Julieta es la historia de una madre que intenta encontrar a su hija, a la que no ve hace doce años, pero antes de hacerlo necesita revivir toda su historia, de la que ha querido escapar. Este no es, sin embargo, un melodrama convencional, pues la pasión, la intensidad y la desmesura no las dan los actores con su interpretación (muy contenida), sino que se establecen desde la dirección. En principio, hay un particular uso del encuadre y las distancias focales. La opresión y el agobio no los representan las actrices sino que están signados por encuadres en su gran mayoría cerrados y con teleobjetivo (ese mismo agobio con el que Julieta describe el empapelado de su departamento en Madrid).
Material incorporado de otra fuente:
(* ===== verification/InodeBlocks.v ===== *)
(** * Finding and adding the blocks of an inode

    [udbfslib/select_active_inode_block.c] and the extension functions of
    [udbfslib/write_to_inode.c].  A returned [UDBFSLIB_BLOCK *] is the path
    to the block, [None] being NULL. *)
From S2P Require Import Prelude Posix Bitmap LinkList UdbfsTypes BlockLoad.
Local Open Scope Z_scope.

(** ** udbfslib_select_active_inode_block *)

(** [return( a->block[id] )]: the path when it is not NULL. *)
Definition return_slot {S : Type} (n : inode) (r : bref) : M S (option bref) :=
  match slot_at n r with
  | Null => mret None
  | Wild => stuck
  | Ptr _ => mret (Some r)
  end.

Definition udbfslib_select_active_inode_block {S : Type} (m : mount) (n : inode)
    : M S (option bref) :=
  let cursor := i_cursor n in
  if cursor <? m_dir_storage m then
    q ← udiv cursor (m_block_size m);
    return_slot n (BDirect (i32 q))
  else
  let adjusted_offset := u64 (cursor - m_dir_storage m) in
  if cursor <? u64 (m_ind_storage m + m_dir_storage m) then
    q ← udiv adjusted_offset (m_block_size m);
    return_slot n (BInd (i32 q))
  else
  let adjusted_offset := u64 (adjusted_offset - m_ind_storage m) in
  if cursor <? u64 (u64 (m_bind_storage m + m_ind_storage m) + m_dir_storage m) then
    ind_id ← udiv adjusted_offset (m_ind_storage m);
    r ← umod adjusted_offset (m_ind_storage m);
    id ← udiv r (m_block_size m);
    return_slot n (BBind (i32 ind_id) (i32 id))
  else
  let adjusted_offset := u64 (adjusted_offset - m_bind_storage m) in
  if cursor <? u64 (u64 (u64 (m_tind_storage m + m_bind_storage m) + m_ind_storage m)
                    + m_dir_storage m) then
    bind_id ← udiv adjusted_offset (m_bind_storage m);
    ind_adjusted_offset ← umod adjusted_offset (m_bind_storage m);
    ind_id ← udiv ind_adjusted_offset (m_ind_storage m);
    r ← umod ind_adjusted_offset (m_ind_storage m);
    id ← udiv r (m_block_size m);
    return_slot n (BTind (i32 bind_id) (i32 ind_id) (i32 id))
  else mret None.

(** ** Extension

    Each function returns the structure it was given, as it leaves it, and
    the path of the new block inside of it. *)

(** The body of the [for] loop at index [i], [fuel] iterations being left. *)
Fixpoint extend_indblock_loop (fuel : nat) (i : Z) (indblock : indblock) (inode : loc)
    (modifier_offset : Z) : M world (UdbfsTypes.indblock * option Z) :=
  match fuel with
  | O => mret (indblock, None)
  | S fuel =>
      entry ← deref (array_at (ib_block indblock) i);
      null ← is_null entry;
      if (null : bool) then
        m ← gets w_mnt;
        b ← udbfslib_allocate_memory_block inode;
        b ← deref b;
        let b := set_b_offset_start (u64 (modifier_offset + u64 (i * m_block_size m))) b in
        mret (set_ib_block (array_set (ib_block indblock) i (Ptr b)) indblock, Some i)
      else extend_indblock_loop fuel (i + 1) indblock inode modifier_offset
  end.

Definition udbfslib_extend_indblock (indblock : indblock) (inode : loc) (modifier_offset : Z)
    : M world (UdbfsTypes.indblock * option Z) :=
  blocks ← block_links;
  extend_indblock_loop (Z.to_nat blocks) 0 indblock inode modifier_offset.

Fixpoint extend_bindblock_loop (fuel : nat) (i : Z) (bindblock : bindblock) (inode : loc)
    (modifier_offset : Z) : M world (UdbfsTypes.bindblock * option (Z * Z)) :=
  match fuel with
  | O => mret (bindblock, None)
  | S fuel =>
      m ← gets w_mnt;
      entry ← deref (array_at (bb_indblock bindblock) i);
      null ← is_null entry;
      if (null : bool) then
        ib ← udbfslib_allocate_memory_indblock;
        ib ← deref ib;
        id ← udbfs_allocate_block_id;
        let ib := Indblock id (u64 (id * m_block_size m)) (ib_block ib) in
        r ← udbfslib_extend_indblock ib inode modifier_offset;
        mret (set_bb_indblock (array_set (bb_indblock bindblock) i (Ptr r.1)) bindblock,
              pair i <$> r.2)
      else
        ib ← load entry;
        r ← udbfslib_extend_indblock ib inode modifier_offset;
        let bindblock :=
          set_bb_indblock (array_set (bb_indblock bindblock) i (Ptr r.1)) bindblock in
        match r.2 with
        | Some j => mret (bindblock, Some (i, j))
        | None => extend_bindblock_loop fuel (i + 1) bindblock inode
                    (u64 (modifier_offset + m_ind_storage m))
        end
  end.

Definition udbfslib_extend_bindblock (bindblock : bindblock) (inode : loc) (modifier_offset : Z)
    : M world (UdbfsTypes.bindblock * option (Z * Z)) :=
  indblocks ← block_links;
  extend_bindblock_loop (Z.to_nat indblocks) 0 bindblock inode modifier_offset.

Fixpoint extend_tindblock_loop (fuel : nat) (i : Z) (tindblock : tindblock) (inode : loc)
    (modifier_offset : Z) : M world (UdbfsTypes.tindblock * option (Z * (Z * Z))) :=
  match fuel with
  | O => mret (tindblock, None)
  | S fuel =>
      m ← gets w_mnt;
      entry ← deref (array_at (tb_bindblock tindblock) i);
      null ← is_null entry;
      if (null : bool) then
        bb ← udbfslib_allocate_memory_bindblock;
        bb ← deref bb;
        id ← udbfs_allocate_block_id;
        let bb := Bindblock id (u64 (id * m_block_size m)) (bb_indblock bb) in
        r ← udbfslib_extend_bindblock bb inode modifier_offset;
        mret (set_tb_bindblock (array_set (tb_bindblock tindblock) i (Ptr r.1)) tindblock,
              pair i <$> r.2)
      else
        bb ← load entry;
        r ← udbfslib_extend_bindblock bb inode modifier_offset;
        let tindblock :=
          set_tb_bindblock (array_set (tb_bindblock tindblock) i (Ptr r.1)) tindblock in
        match r.2 with
        | Some ji => mret (tindblock, Some (i, ji))
        | None => extend_tindblock_loop fuel (i + 1) tindblock inode
                    (u64 (modifier_offset + m_bind_storage m))
        end
  end.

Definition udbfslib_extend_tindblock (tindblock : tindblock) (inode : loc) (modifier_offset : Z)
    : M world (UdbfsTypes.tindblock * option (Z * (Z * Z))) :=
  bindblocks ← block_links;
  extend_tindblock_loop (Z.to_nat bindblocks) 0 tindblock inode modifier_offset.

(** [if( inode->block[j] == NULL ) { ... goto finalize; }], else [rest]. *)
Definition extend_direct (l : loc) (j : Z) (rest : M world (option bref))
    : M world (option bref) :=
  m ← gets w_mnt;
  n ← get_inode l;
  entry ← deref (array_at (i_block n) j);
  null ← is_null entry;
  if (null : bool) then
    b ← udbfslib_allocate_memory_block l;
    b ← deref b;
    let b := set_b_offset_start (u64 (m_block_size m * j)) b in
    put_inode l (set_i_block (array_set (i_block n) j (Ptr b)) n);;
    mret (Some (BDirect j))
  else rest.

Definition extend_ind (l : loc) (rest : M world (option bref)) : M world (option bref) :=
  m ← gets w_mnt;
  n ← get_inode l;
  null ← is_null (i_ind_block n);
  ib ← (if (null : bool) then
          ib ← udbfslib_allocate_memory_indblock;
          ib ← deref ib;
          id ← udbfs_allocate_block_id;
          mret (Indblock id (u64 (id * m_block_size m)) (ib_block ib))
        else load (i_ind_block n));
  r ← udbfslib_extend_indblock ib l (m_dir_storage m);
  put_inode l (set_i_ind_block (Ptr r.1) n);;
  match r.2 with
  | Some i => mret (Some (BInd i))
  | None => rest
  end.

Definition extend_bind (l : loc) (rest : M world (option bref)) : M world (option bref) :=
  m ← gets w_mnt;
  n ← get_inode l;
  null ← is_null (i_bind_block n);
  bb ← (if (null : bool) then
          bb ← udbfslib_allocate_memory_bindblock;
          bb ← deref bb;
          id ← udbfs_allocate_block_id;
          mret (Bindblock id (u64 (id * m_block_size m)) (bb_indblock bb))
        else load (i_bind_block n));
  r ← udbfslib_extend_bindblock bb l (u64 (m_dir_storage m + m_ind_storage m));
  put_inode l (set_i_bind_block (Ptr r.1) n);;
  match r.2 with
  | Some (j, i) => mret (Some (BBind j i))
  | None => rest
  end.

Definition extend_tind (l : loc) : M world (option bref) :=
  m ← gets w_mnt;
  n ← get_inode l;
  null ← is_null (i_tind_block n);
  tb ← (if (null : bool) then
          tb ← udbfslib_allocate_memory_tindblock;
          tb ← deref tb;
          id ← udbfs_allocate_block_id;
          mret (Tindblock id (u64 (id * m_block_size m)) (tb_bindblock tb))
        else load (i_tind_block n));
  r ← udbfslib_extend_tindblock tb l
        (u64 (u64 (m_dir_storage m + m_ind_storage m) + m_bind_storage m));
  put_inode l (set_i_tind_block (Ptr r.1) n);;
  match r.2 with
  | Some (k, (j, i)) => mret (Some (BTind k j i))
  | None => mret None
  end.

(** The [finalize:] label: the identity of the new block is filled in. *)
Definition finalize_block (m : mount) (block_id : Z) (b : block) : block :=
  Block block_id (b_offset_start b) (u64 (b_offset_start b + m_block_size m))
    (u64 (block_id * m_block_size m)) (b_inode b).

Definition udbfslib_extend_inode (l : loc) : M world (option bref) :=
  block_id ← udbfs_allocate_block_id;
  if block_id =? 0 then mret None else
  r ← extend_direct l 0 (extend_direct l 1 (extend_direct l 2 (extend_direct l 3
        (extend_ind l (extend_bind l (extend_tind l))))));
  match r with
  | None => mret None
  | Some path =>
      m ← gets w_mnt;
      n ← get_inode l;
      put_inode l (block_update (finalize_block m block_id) path n);;
      mret (Some path)
  end.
Casi no hay planos generales en toda la película, y los pocos que se insertan están filmados también con este lente y no con grandes angulares, como suele acostumbrarse. Los personajes están, por lo tanto, abstraídos de su entorno, se mantienen fuera del mundo, inmersos en sus penas y sus amores, ajenos a todo.

El otro elemento crucial de la puesta en escena es el color, cuyo uso expresivo es ya una marca de autor. Dos colores sobresalen del resto: el azul y el rojo, que identificarán a Xoan y a Julieta respectivamente, trocando cuando están juntos. El amarillo aparece compensando, formando la paleta tríptica de Joan Miró, reforzando la españolidad que se aprecia en los afiches, que resaltan, a su vez, los colores de su bandera.

En cuanto al guión, hay una construcción por demás racional, como una pieza de relojería. Muchos elementos se repiten dos (en general) o más veces en distintos momentos y personajes: el amor a partir de la muerte, el cuidado del ser querido, la comunicación por carta, los nombres, las muertes y los suicidios. Sin embargo, en ningún momento esta planificación ahoga el drama y la naturalidad. Tanto la dirección de actores —mucho más sobria que la de sus películas precedentes— como los demás elementos de la puesta en escena vehiculizan ese guión haciéndolo carne, viviéndolo, no sólo transitándolo.

Sin las grandes estrellas de sus últimos films (Gael García Bernal, Antonio Banderas, Carmen Maura, Penélope Cruz), Almodóvar ha logrado una obra con gran fuerza dramática, desenfrenada pero a la vez calculada, perfecta. Si bien dijimos que es su vuelta a un terreno conocido, no se conforma con hacer una película más, con sus marcas autorales conocidas y sus temáticas recurrentes; por el contrario, toma esos elementos para llevarlos a otra dimensión, a una nueva forma de entender el melodrama y a una resignificación de su cine.

 

Julieta (España, 2016), guión y dirección de Pedro Almodóvar, 96 minutos.